◆ **What to produce**: Starting with the first line of the records, write out each line exactly until you have included the line containing "[VecDeque] is a".

*** Listed entries Section Begins ***

(* ===== verification/ContextBuffer.v ===== *)
(** The buffer of invocation contexts: [lifecycle/invocation/context.rs], with the
    inferred-span data a context carries ([lifecycle/invocation/span_inferrer.rs])
    and the empty span of [lifecycle/invocation/mod.rs].

    [Span] is the protobuf message of libdd, with the fields the crate reads and
    writes; [SpanContext] (propagation) and [Value] (serde) are type arguments. A
    [VecDeque] is a list with its front at the head and the capacity it was
    created with; [HashMap]s are [gmap]s. Clock reads are arguments. *)
From S2P Require Import Prelude F64 EnhancedMetrics.
#[local] Open Scope Z_scope.

Record Span := {
  service : string;
  name : string;
  resource : string;
  trace_id : Z;
  span_id : Z;
  parent_id : Z;
  start : Z;
  duration : Z;
  error : Z;
  meta : gmap string string;
  metrics : gmap string f64;
  type_ : string;
  meta_struct : gmap string bytes;
}.

Definition Span_default : Span :=
  {| service := ""; name := ""; resource := ""; trace_id := 0; span_id := 0; parent_id := 0;
     start := 0; duration := 0; error := 0; meta := ∅; metrics := ∅; type_ := "";
     meta_struct := ∅ |}.

Definition with_meta (s : Span) (m : gmap string string) : Span :=
  {| service := service s; name := name s; resource := resource s; trace_id := trace_id s;
     span_id := span_id s; parent_id := parent_id s; start := start s; duration := duration s;
     error := error s; meta := m; metrics := metrics s; type_ := type_ s;
     meta_struct := meta_struct s |}.
Definition with_start (s : Span) (v : Z) : Span :=
  {| service := service s; name := name s; resource := resource s; trace_id := trace_id s;
     span_id := span_id s; parent_id := parent_id s; start := v; duration := duration s;
     error := error s; meta := meta s; metrics := metrics s; type_ := type_ s;
     meta_struct := meta_struct s |}.
Definition with_duration (s : Span) (v : Z) : Span :=
  {| service := service s; name := name s; resource := resource s; trace_id := trace_id s;
     span_id := span_id s; parent_id := parent_id s; start := start s; duration := v;
     error := error s; meta := meta s; metrics := metrics s; type_ := type_ s;
     meta_struct := meta_struct s |}.
Definition with_parent_id (s : Span) (v : Z) : Span :=
  {| service := service s; name := name s; resource := resource s; trace_id := trace_id s;
     span_id := span_id s; parent_id := v; start := start s; duration := duration s;
     error := error s; meta := meta s; metrics := metrics s; type_ := type_ s;
     meta_struct := meta_struct s |}.
Lemma send_batches_spec batches : forall self keys answers draws,
  endpoint_ok self -> (forall i k u, 0 <= u -> 0 <= draws i k u <= u) ->
  (forall i, keys i <> None) ->
  exists self', send_batches self batches keys answers draws =
    Done (mjoin (imap (fun i stats => still_failed stats (answers i)) batches), self') /\ endpoint_ok self'.
Proof using builds serializes.
  induction batches as [|stats batches IH]; intros self keys answers draws He Hd Hk; [by exists self|].
  cbn [send_batches]. destruct (keys 0%nat) as [key|] eqn:Hk0; [|by apply Hk in Hk0].
  destruct (send_spec self stats key (answers 0%nat) (draws 0%nat) He (Hd 0%nat)) as (failed & self1 & -> & He1 & Hf).
  cbn [mbind outcome_mbind outcome_bind].
  destruct (IH self1 (fun i => keys (S i)) (fun i => answers (S i)) (fun i => draws (S i)))
    as (self' & -> & He'); [done|intros; by apply Hd|intros; apply Hk|].
  exists self'. cbn [mbind outcome_mbind outcome_bind]. by rewrite Hf, imap_cons.
Qed.

(** The payload a call of the concentrator added to the queue. *)
Definition added (flushed : option ClientStatsPayload + string) : option ClientStatsPayload :=
  match flushed with inl o => o | inr _ => None end.

(** Once the concentrator has nothing more to give, the loop ends with the queue
    empty, each payload in exactly one batch and in order. *)
Lemma take_batches_spec fuel : forall aggregator flushed n,
  StatsAggregator.buffer aggregator = [] -> 0 < struct_size ->
  struct_size <= StatsAggregator.max_content_size_bytes aggregator < 2 ^ 63 ->
  (forall k, (n <= k)%nat -> added (flushed k) = None) ->
  (length (StatsAggregator.queue aggregator) + n < fuel)%nat ->
  exists batches aggregator',
    take_batches fuel aggregator flushed = Some (batches, aggregator') /\
    StatsAggregator.queue aggregator' = [] /\ Forall (fun stats => stats <> []) batches /\
    mjoin batches = StatsAggregator.queue aggregator ++
      omap (fun k => added (flushed k)) (seq 0 (S (length batches))).
Proof.
  induction fuel as [|fuel IH]; intros agg flushed n Hb Hs Hm Hn Hlt; [lia|].
  cbn [take_batches]. rewrite StatsAggregator.get_batch_counts by (done || lia).
  set (c := Z.to_nat (StatsAggregator.max_content_size_bytes agg / struct_size)).
  assert (1 <= c)%nat as Hc.
  { unfold c. assert (1 <= StatsAggregator.max_content_size_bytes agg / struct_size); [|lia].
    apply Z.div_le_lower_bound; lia. }
  set (queued := match flushed 0%nat with inl (Some stats) => _ | _ => _ end).
  assert (queued = StatsAggregator.queue agg ++ option_list (added (flushed 0%nat))) as Hq.
  { unfold queued, added. destruct (flushed 0%nat) as [[x|]|]; simpl; by rewrite ?app_nil_r. }
  destruct (take c queued) as [|x batch] eqn:Ht.
  - assert (queued = []) as Hnil by (destruct queued, c; [done|done|lia|done]).
    rewrite Hnil in Hq. symmetry in Hq. apply app_eq_nil in Hq as [Hq1 Hq2].
    eexists [], _. split; [reflexivity|]. cbn [StatsAggregator.queue]. rewrite Hnil, drop_nil, Hq1.
    split; [done|]. split; [done|]. cbn. by destruct (added (flushed 0%nat)).
  - destruct (IH {| StatsAggregator.queue := drop c queued;
                    StatsAggregator.max_content_size_bytes := StatsAggregator.max_content_size_bytes agg;
                    StatsAggregator.buffer := [] |} (fun k => flushed (S k)) (pred n))
      as (batches & agg' & -> & Hq' & Hne & Hj); [done|done|done| | |].
    + intros k Hk. apply Hn. lia.
    + cbn [StatsAggregator.queue]. rewrite length_drop, Hq, length_app.
      destruct n; [rewrite Hn by lia; simpl|destruct (added (flushed 0%nat)); simpl];
        rewrite ?Nat.add_0_r; try lia.
      all: assert (length queued <> 0)%nat by (destruct queued; [by destruct c|done]).
      all: rewrite Hq, length_app, ?Hn in * by lia; simpl in *; lia.
    + eexists _, agg'. split; [reflexivity|]. split; [done|]. split; [by constructor|].
      change (mjoin ((x :: batch) :: batches)) with ((x :: batch) ++ mjoin batches).
      cbn [length]. rewrite Hj, <- Ht. cbn [StatsAggregator.queue]. rewrite (assoc_L (++)), take_drop, Hq, <- (assoc_L (++)).
      f_equal. change (seq 0 (S (S (length batches)))) with (0%nat :: seq 1 (S (length batches))).
      cbn [omap list_omap]. rewrite <- (fmap_S_seq 0), omap_fmap_list.
      by destruct (added (flushed 0%nat)).
Qed.

Lemma stats_flush_spec fuel self aggregator flushed n failed_stats keys answers draws :
  StatsAggregator.buffer aggregator = [] -> 0 < struct_size ->
  struct_size <= StatsAggregator.max_content_size_bytes aggregator < 2 ^ 63 ->
  (forall k, (n <= k)%nat -> added (flushed k) = None) ->
  (length (StatsAggregator.queue aggregator) + n < fuel)%nat ->
  endpoint_ok self -> (forall i k u, 0 <= u -> 0 <= draws i k u <= u) -> (forall i, keys i <> None) ->
  exists batches result self' aggregator',
    flush fuel self aggregator flushed failed_stats keys answers draws = Done (result, self', aggregator') /\
    StatsAggregator.queue aggregator' = [] /\ Forall (fun stats => stats <> []) batches /\
    mjoin batches = StatsAggregator.queue aggregator ++
      omap (fun k => added (flushed k)) (seq 0 (S (length batches))) /\
    result <> Some [] /\
    default [] result = still_failed (default [] failed_stats) (answers 0%nat) ++
      mjoin (imap (fun i stats => still_failed stats (answers (S i))) batches).
Proof using builds serializes.
  intros Hb Hs Hm Hn Hf He Hd Hk.
  destruct (take_batches_spec fuel aggregator flushed n Hb Hs Hm Hn Hf)
    as (batches & agg' & Ht & Hq & Hne & Hj).
  assert (exists self1,
    (match failed_stats with
     | Some ((_ :: _) as retry_stats) =>
         '(still_failed, self) ← send self retry_stats (keys 0%nat) (answers 0%nat) (draws 0%nat);
         Done (default [] still_failed, self)
     | _ => Done ([], self)
     end) = Done (still_failed (default [] failed_stats) (answers 0%nat), self1) /\ endpoint_ok self1)
    as (self1 & Hretry & He1).
  { assert (Done ([], self) = Done (still_failed [] (answers 0%nat), self)) as Hnil
      by (unfold still_failed; by destruct (verdict _)).
    destruct failed_stats as [[|x l]|]; [exists self; by split| |exists self; by split].
    destruct (keys 0%nat) as [key|] eqn:Hk0; [|by apply Hk in Hk0].
    destruct (send_spec self (x :: l) key (answers 0%nat) (draws 0%nat) He (Hd 0%nat))
      as (failed & self1 & -> & He1 & Hx).
    exists self1. cbn [mbind outcome_mbind outcome_bind]. by rewrite Hx. }
  unfold flush. rewrite Hretry, Ht. cbn [mbind outcome_mbind outcome_bind unwrap].
  destruct (send_batches_spec batches self1 (fun i => keys (S i)) (fun i => answers (S i))
    (fun i => draws (S i)) He1) as (self' & -> & _); [intros; by apply Hd|intros; apply Hk|].
  cbn [mbind outcome_mbind outcome_bind]. exists batches. eexists _, _, _.
  split; [reflexivity|]. split; [done|]. split; [exact Hne|]. split; [exact Hj|].
  destruct (still_failed _ _ ++ _) as [|x l]; [by split|by split].
Qed.

End Stats.
End Stats.

(** * [traces/trace_flusher.rs] *)

Module Trace.
Section Trace.
(** The types and functions of libdatadog: a payload builder, the payload to
    send, the tags, and the coalescing of payloads. *)
Context {Builder Generic SendData Payloads Uri : Type}.
Variable build : Builder -> string -> SendData.
Variable coalesce_send_data : list SendData -> list SendData.
(** [get_payloads]: the V07 payloads, if that is what the payload holds. *)
Variable get_payloads : SendData -> option Payloads.
Variable len : SendData -> Z.
Variable trace_intake_url_prefixed : string -> string.
Variable parse_uri : string -> option Uri.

*** Listed entries Section Ends ***

◆ **Exercise result**:
(* ===== verification/ContextBuffer.v ===== *)
(** The buffer of invocation contexts: [lifecycle/invocation/context.rs], with the
    inferred-span data a context carries ([lifecycle/invocation/span_inferrer.rs])
    and the empty span of [lifecycle/invocation/mod.rs].

    [Span] is the protobuf message of libdd, with the fields the crate reads and
    writes; [SpanContext] (propagation) and [Value] (serde) are type arguments. A
    [VecDeque] is a list with its front at the head and the capacity it was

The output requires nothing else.